- Born: 23 June 1992 (age 34) Mumbai, Maharashtra
- Education: Narsee Monjee Institute of Management Studies
- Occupation: Actress;
- Years active: 2013–present

= Harleen Sethi =

Indian actress (born 1992)

Harleen Sethi (born 23 June 1992) is an Indian actress who primarily works in Hindi television and web series. Sethi is best known for her portrayal in the series Broken But Beautiful, Kohrra and Doctors. In 2025, she expanded to Hindi films with Be Happy.

== Early life ==
Sethi was born on 23 June 1992 in Mumbai, Maharashtra. She completed her schooling from Jankidevi Public School in Andheri, and subsequently pursued her graduation from Narsee Monjee Institute of Management Studies(NMIMS).

== Career ==
Sethi started her acting career with the 2013 film Country of Bodies: Bombay in Dance, following which she appeared in the 2014 Punjabi film Mundeyan Ton Bachke Rahin.
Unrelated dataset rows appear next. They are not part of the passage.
(* ===== verification/DatabaseTheorems.v ===== *)
(** * The database layer's promises

    The theorems on the Cosmos DB client and on the three collections, each with
    a witness on the reference world. *)
From S2P Require Import Prelude GoStrings.
From S2P Require Import Azure Api.
From S2P Require Import Cosmos CosmosLaws CosmosSpec Database DatabaseSpec.
From S2P Require Import RefCollection Reference.

Section clusters.
Context {W : Type} `{!Runtime W, !Account W}.
Context `{!Collection W OpenShiftClusterDocument, !Collection W SubscriptionDocument,
          !Collection W AsyncOperationDocument}.
Context (db : Database) `{!AccountLaws W db} {PB : PageBound}.
Implicit Types (w : W) (key : string).
Abbreviation oc := (db_OpenShiftClusters db).
Abbreviation sub := (db_Subscriptions db).

(** C12: who has lost the lease writes nothing: neither a renewal nor the end of
    the lease of a document with another owner changes any cluster, and both
    fail. *)
Theorem lost_lease_is_silent key ps fps w d0 :
  clusters w !! key = Some d0 -> ocd_LeaseOwner d0 <> OpenShiftClusters.uuid oc ->
  (clusters (snd (OpenShiftClusters.Lease oc key w)) = clusters w /\
   is_ok (fst (OpenShiftClusters.Lease oc key w)) = false) /\
  (clusters (snd (OpenShiftClusters.EndLease oc key ps fps w)) = clusters w /\
   is_ok (fst (OpenShiftClusters.EndLease oc key ps fps w)) = false).
Proof. intros Hd Ho. by split; apply (clusters_lost_lease db) with d0. Qed.


(** [EndLease] is for the owner, gives up the lease and the operation, sets
    the two states, and leaves the rest of the document. *)
Theorem end_lease_releases key ps fps w r w' :
  OpenShiftClusters.EndLease oc key ps fps w = (Ok r, w') ->
  exists d0 c m, clusters w !! key = Some d0 /\ ocd_LeaseOwner d0 = OpenShiftClusters.uuid oc /\
    ocd_OpenShiftCluster d0 = Some c /\ r = Some (freed ps fps c m d0) /\
    clusters w' = <[key := freed ps fps c m d0]> (clusters w).
Proof. apply (clusters_EndLease_ok db). Qed.

(** C30: a subscription's lease is not renewed, because the options of
    [patchWithLease] are dropped on the way: a renewal that succeeds leaves the
    time at which the lease runs out as it was. For the same reason the end of a
    lease that asks for a retry later stores a lease that has already run out. *)
Theorem subscription_lease_not_renewed id w r w' :
  (Subscriptions.Lease sub id w = (Ok r, w') ->
   exists d0 m, subs w !! id = Some d0 /\ subs w' = <[id := d0 <| sd_Meta := m |>]> (subs w)) /\
  (Subscriptions.EndLease sub id false true w = (Ok r, w') ->
   exists d1, subs w' !! id = Some d1 /\ sd_LeaseExpires d1 = 0%Z).
Proof.
  split; intros H.
  - apply (subs_patchWithLease_ok db id _ None) in H as (d0 & wf & d1 & wf' & m & H0 & _ & Hf & _ & Hw);
      [|done|by intros d wf d1 wf' [= <- <-]].
    injection Hf as <- <-. by exists d0, m.
  - apply (subs_patchWithLease_ok db id _ None) in H as (d0 & wf & d1 & wf' & m & H0 & _ & Hf & _ & Hw);
      [|done|by intros d wf d1 wf' [= <- <-]].
    injection Hf as <- <-. eexists. rewrite Hw, lookup_insert_eq. split; reflexivity.
Qed.
End clusters.

Section cosmos.
Context {W D : Type} `{!Runtime W, !Service W D, !Document D, !Stored D, !Collection W D}.
Context (c : documentClient) `{!ServiceLaws W D c, !RuntimeQuiet W D}.
Context (Hret : dc_maxRetries (c_databaseClient c) <> 0).
Implicit Types w : W.

(** C27: a query over all its pages changes nothing, returns only stored
    documents that match at some time, and misses no document that always
    matches. *)
Theorem query_all_complete fuel pk q w r w' :
  QueryAll c fuel pk q None w = (Ok r, w') ->
  store w' = store w /\
  (forall d, d ∈ ds_Documents r -> store w !! d_key d = Some d /\ exists t, matches q pk t d = true) /\
  (forall k d, store w !! k = Some d -> (forall t, matches q pk t d = true) -> d ∈ ds_Documents r).
Proof. by apply (QueryAll_ok c Hret). Qed.

(** C26: two calls more than the service's pages are enough for the loop over the
    pages: it comes to a value or an error. *)
Theorem query_all_ends fuel pk q w :
  rank (W := W) (D := D) EmptyString + 2 <= fuel -> settles (fst (QueryAll c fuel pk q None w)).
Proof. intros H. by apply (QueryAll_total c Hret fuel pk q). Qed.

(** C28: a replacement that succeeds replaced the document with its id in its
    partition; under options that keep the entity tag the replaced document had
    the tag of the new one. *)
Theorem replace_is_conditional d o w r w' :
  no_commas (opt_triggers o) -> Replace c (d_part d) d o w = (Ok r, w') ->
  exists k old d', stored_as (opt_triggers o) d d' /\ r = Some d' /\
    store w !! k = Some old /\ d_ID old = d_ID d /\ d_part old = d_part d /\
    (match o with Some o => o_NoETag o = false -> d_ETag old = d_ETag d | None => True end) /\
    store w' = <[d_key d := d']> (delete k (store w)).
Proof. by apply (Replace_ok c Hret). Qed.
End cosmos.

Section retry.
Context {W A : Type} `{!Runtime W}.
Context (sleep_returns : forall n w, exists w', time_Sleep n w = (Ok tt, w')).

(** [RetryOnPreconditionFailed] makes at most five tries, each but the last
    ended by a failed precondition and followed by its sleep; it returns what
    the last try returned, and only then can that be a failed precondition. *)
Theorem retry_tries (f : M W A) w r w' :
  RetryOnPreconditionFailed f w = (r, w') -> settles r ->
  exists n wi w1, n < 5 /\ failed f 0 n w wi /\ f wi = (r, w1) /\
    if is_412 r then n = 4 /\ time_Sleep 400 w1 = (Ok tt, w') else w' = w1.
Proof.
  intros H Hs. apply (retry_from_spec sleep_returns) in H as (n & wi & w1 & Hn & Hf & Hw & Hl); [|done|done].
  exists n, wi, w1. split_and!; [done..|]. destruct (is_412 r); [|done]. destruct Hl as [Hl1 Hl2].
  assert (n = 4) as -> by lia. split; [done|]. exact Hl2.
Qed.
End retry.

(** ** A lost update *)
Definition set_owner (s : string) (d : OpenShiftClusterDocument) : OpenShiftClusterDocument :=
  d <| ocd_LeaseOwner := s |>.
Definition set_dequeues (n : Z) (d : OpenShiftClusterDocument) : OpenShiftClusterDocument :=
  d <| ocd_Dequeues := n |>.

(** One client reads a document, a second one patches it, the first one stores
    what it made of its copy *)
Definition interleaved : M World (option OpenShiftClusterDocument) :=
  do! d <- OpenShiftClusters.Get (db_OpenShiftClusters ref_db) ref_path;
  do! _ <- OpenShiftClusters.Patch (db_OpenShiftClusters ref_db) ref_path (fun d => ret (set_owner "other" d));
  OpenShiftClusters.Update (db_OpenShiftClusters ref_db) (set_dequeues 7 d).

(** C29: an update carries no precondition: without options the client sends no
    [If-Match] header, so that on an account that keeps the contract the write
    of a second client is overwritten by a copy that was read before it, and no
    precondition fails. *)
Theorem update_can_be_lost :
  exists w d, fst (interleaved w) = Ok (Some d) /\ AccountLaws World ref_db /\
    clusters (snd (interleaved w)) !! ref_path = Some d /\
    ocd_LeaseOwner d = EmptyString /\ ocd_Dequeues d = 7%Z.
Proof.
  exists settled. eexists. split; [by vm_compute|]. split; [apply _|]. by vm_compute.
Qed.

Lemma lost_lease_is_silent_witness :
  let w := world [ref_document ProvisioningStateUpdating EmptyString "backend-2" 2000 1 "op"] [] [] in
  (clusters (snd (OpenShiftClusters.Lease (db_OpenShiftClusters ref_db) ref_path w)) = clusters w /\
   is_ok (fst (OpenShiftClusters.Lease (db_OpenShiftClusters ref_db) ref_path w)) = false) /\
  (clusters (snd (OpenShiftClusters.EndLease (db_OpenShiftClusters ref_db) ref_path ProvisioningStateSucceeded
     EmptyString w)) = clusters w /\
   is_ok (fst (OpenShiftClusters.EndLease (db_OpenShiftClusters ref_db) ref_path ProvisioningStateSucceeded
     EmptyString w)) = false).
Proof.
  intros w. apply (lost_lease_is_silent ref_db ref_path _ _ w
    (ref_document ProvisioningStateUpdating EmptyString "backend-2" 2000 1 "op")).
  - by vm_compute.
  - by vm_compute.
Defined.


Definition ref_end : M World (option OpenShiftClusterDocument) :=
  OpenShiftClusters.EndLease (db_OpenShiftClusters ref_db) ref_path ProvisioningStateSucceeded EmptyString.
Lemma end_lease_releases_witness :
  let r := outcome None (fst (ref_end updating)) in
  exists d0 c m, clusters updating !! ref_path = Some d0 /\ ocd_LeaseOwner d0 = owner /\
    ocd_OpenShiftCluster d0 = Some c /\ r = Some (freed ProvisioningStateSucceeded EmptyString c m d0) /\
    clusters (snd (ref_end updating)) = <[ref_path := freed ProvisioningStateSucceeded EmptyString c m d0]> (clusters updating).
Proof.
  intros r. apply (end_lease_releases ref_db ref_path ProvisioningStateSucceeded EmptyString updating r).
  apply ran. by vm_compute.
Defined.

Definition ref_lease : M World (option OpenShiftClusterDocument) :=
  OpenShiftClusters.Lease (db_OpenShiftClusters ref_db) ref_path.
(** A subscription that is being deleted, under our lease until 2000 *)
Definition deleting : World :=
  world [] [(ref_subscription SubscriptionStateDeleted) <| sd_Deleting := true |> <| sd_LeaseOwner := owner |>
              <| sd_LeaseExpires := 2000%Z |>] [].
Definition ref_sub_lease : M World (option SubscriptionDocument) :=
  Subscriptions.Lease (db_Subscriptions ref_db) ref_sub.
Lemma subscription_lease_not_renewed_witness :
  is_ok (fst (ref_sub_lease deleting)) = true /\
  exists d0 m, subs deleting !! ref_sub = Some d0 /\
    subs (snd (ref_sub_lease deleting)) = <[ref_sub := d0 <| sd_Meta := m |>]> (subs deleting).
Proof.
  split; [by vm_compute|].
  apply (subscription_lease_not_renewed ref_db ref_sub deleting (outcome None (fst (ref_sub_lease deleting)))).
  apply ran. by vm_compute.
Defined.

#[export] Instance ref_clusters_laws : ServiceLaws World OpenShiftClusterDocument clusters_client.
Proof. exact (clusters_laws (db := ref_db)). Qed.

Lemma clusters_retry : dc_maxRetries (c_databaseClient clusters_client) <> 0.
Proof. done. Qed.

Definition ref_query : M World (Documents OpenShiftClusterDocument) :=
  QueryAll clusters_client 3 ref_sub (OpenShiftClusters.query_key ref_path) None.
Lemma query_all_complete_witness :
  exists r, fst (ref_query settled) = Ok r /\
  store (snd (ref_query settled)) = store (D := OpenShiftClusterDocument) settled /\
  (forall d, d ∈ ds_Documents r -> store settled !! d_key d = Some d /\
     exists t, matches (W := World) (OpenShiftClusters.query_key ref_path) ref_sub t d = true) /\
  (forall k d, store settled !! k = Some d ->
     (forall t, matches (W := World) (OpenShiftClusters.query_key ref_path) ref_sub t d = true) ->
     d ∈ ds_Documents r).
Proof.
  assert (exists r, fst (ref_query settled) = Ok r) as [r Hr] by (eexists; vm_compute; reflexivity).
  exists r. split; [done|].
  apply (query_all_complete (W := World) (D := OpenShiftClusterDocument) clusters_client clusters_retry
    3 ref_sub (OpenShiftClusters.query_key ref_path) settled r).
  by apply ran_as.
Defined.

Lemma query_all_ends_witness : settles (fst (ref_query settled)).
Proof.
  apply (query_all_ends (W := World) (D := OpenShiftClusterDocument) clusters_client).
  - exact clusters_retry.
  - vm_compute. lia.
Defined.

Definition ref_replace : M World (option OpenShiftClusterDocument) :=
  Replace clusters_client ref_sub (ref_document ProvisioningStateUpdating EmptyString owner 2000 1 "op")
    (Some (mkOptions false ["renewLease"] [] EmptyString)).
Lemma replace_is_conditional_witness :
  let r := outcome None (fst (ref_replace updating)) in
  let d := ref_document ProvisioningStateUpdating EmptyString owner 2000 1 "op" in
  exists k (old : OpenShiftClusterDocument) d', stored_as ["renewLease"] d d' /\ r = Some d' /\
    store updating !! k = Some old /\ d_ID old = d_ID d /\ d_part old = d_part d /\
    (false = false -> d_ETag old = d_ETag d) /\
    store (snd (ref_replace updating)) = <[d_key d := d']> (delete k (store updating)).
Proof.
  intros r d. apply (replace_is_conditional (W := World) (D := OpenShiftClusterDocument) clusters_client
    clusters_retry d (Some (mkOptions false ["renewLease"] [] EmptyString)) updating r).
  - by repeat constructor.
  - apply ran. by vm_compute.
Defined.

Lemma retry_tries_witness :
  exists n wi w1, n < 5 /\ failed (throw (A := unit) (ErrCosmos 412 EmptyString EmptyString)) 0 n settled wi /\
    throw (ErrCosmos 412 EmptyString EmptyString) wi =
      (fst (RetryOnPreconditionFailed (throw (A := unit) (ErrCosmos 412 EmptyString EmptyString)) settled), w1) /\
    if is_412 (fst (RetryOnPreconditionFailed (throw (A := unit) (ErrCosmos 412 EmptyString EmptyString)) settled))
    then n = 4 /\ time_Sleep 400 w1 =
      (Ok tt, snd (RetryOnPreconditionFailed (throw (A := unit) (ErrCosmos 412 EmptyString EmptyString)) settled))
    else snd (RetryOnPreconditionFailed (throw (A := unit) (ErrCosmos 412 EmptyString EmptyString)) settled) = w1.
Proof.
  apply (retry_tries (W := World)).
  - intros n w. by exists w.
  - apply surjective_pairing.
  - by vm_compute.
Defined.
Sethi then made her debut on television in 2015, with Gulmohar Grand, where she played Tina, one of the hotel staff. She then hosted Yarri Dosti Shaadi and India Adventures, both in 2016. Sethi portrayed a rapper Bani in Gabru: Hip Hop Ke Shehzaade opposite Amol Parashar in 2018.

From 2018 to 2021, Sethi portrayed Sameera, a heartbroken girl opposite Vikrant Massey, in Broken But Beautiful. The series proved to be her breakthrough and earned her recognition. Soumya Rao of Scroll.in noted, "Sethi’s rendition of Samira is one of the high points of the series. The actress infuses pathos into Samira’s desperation and makes her character likable and admirable."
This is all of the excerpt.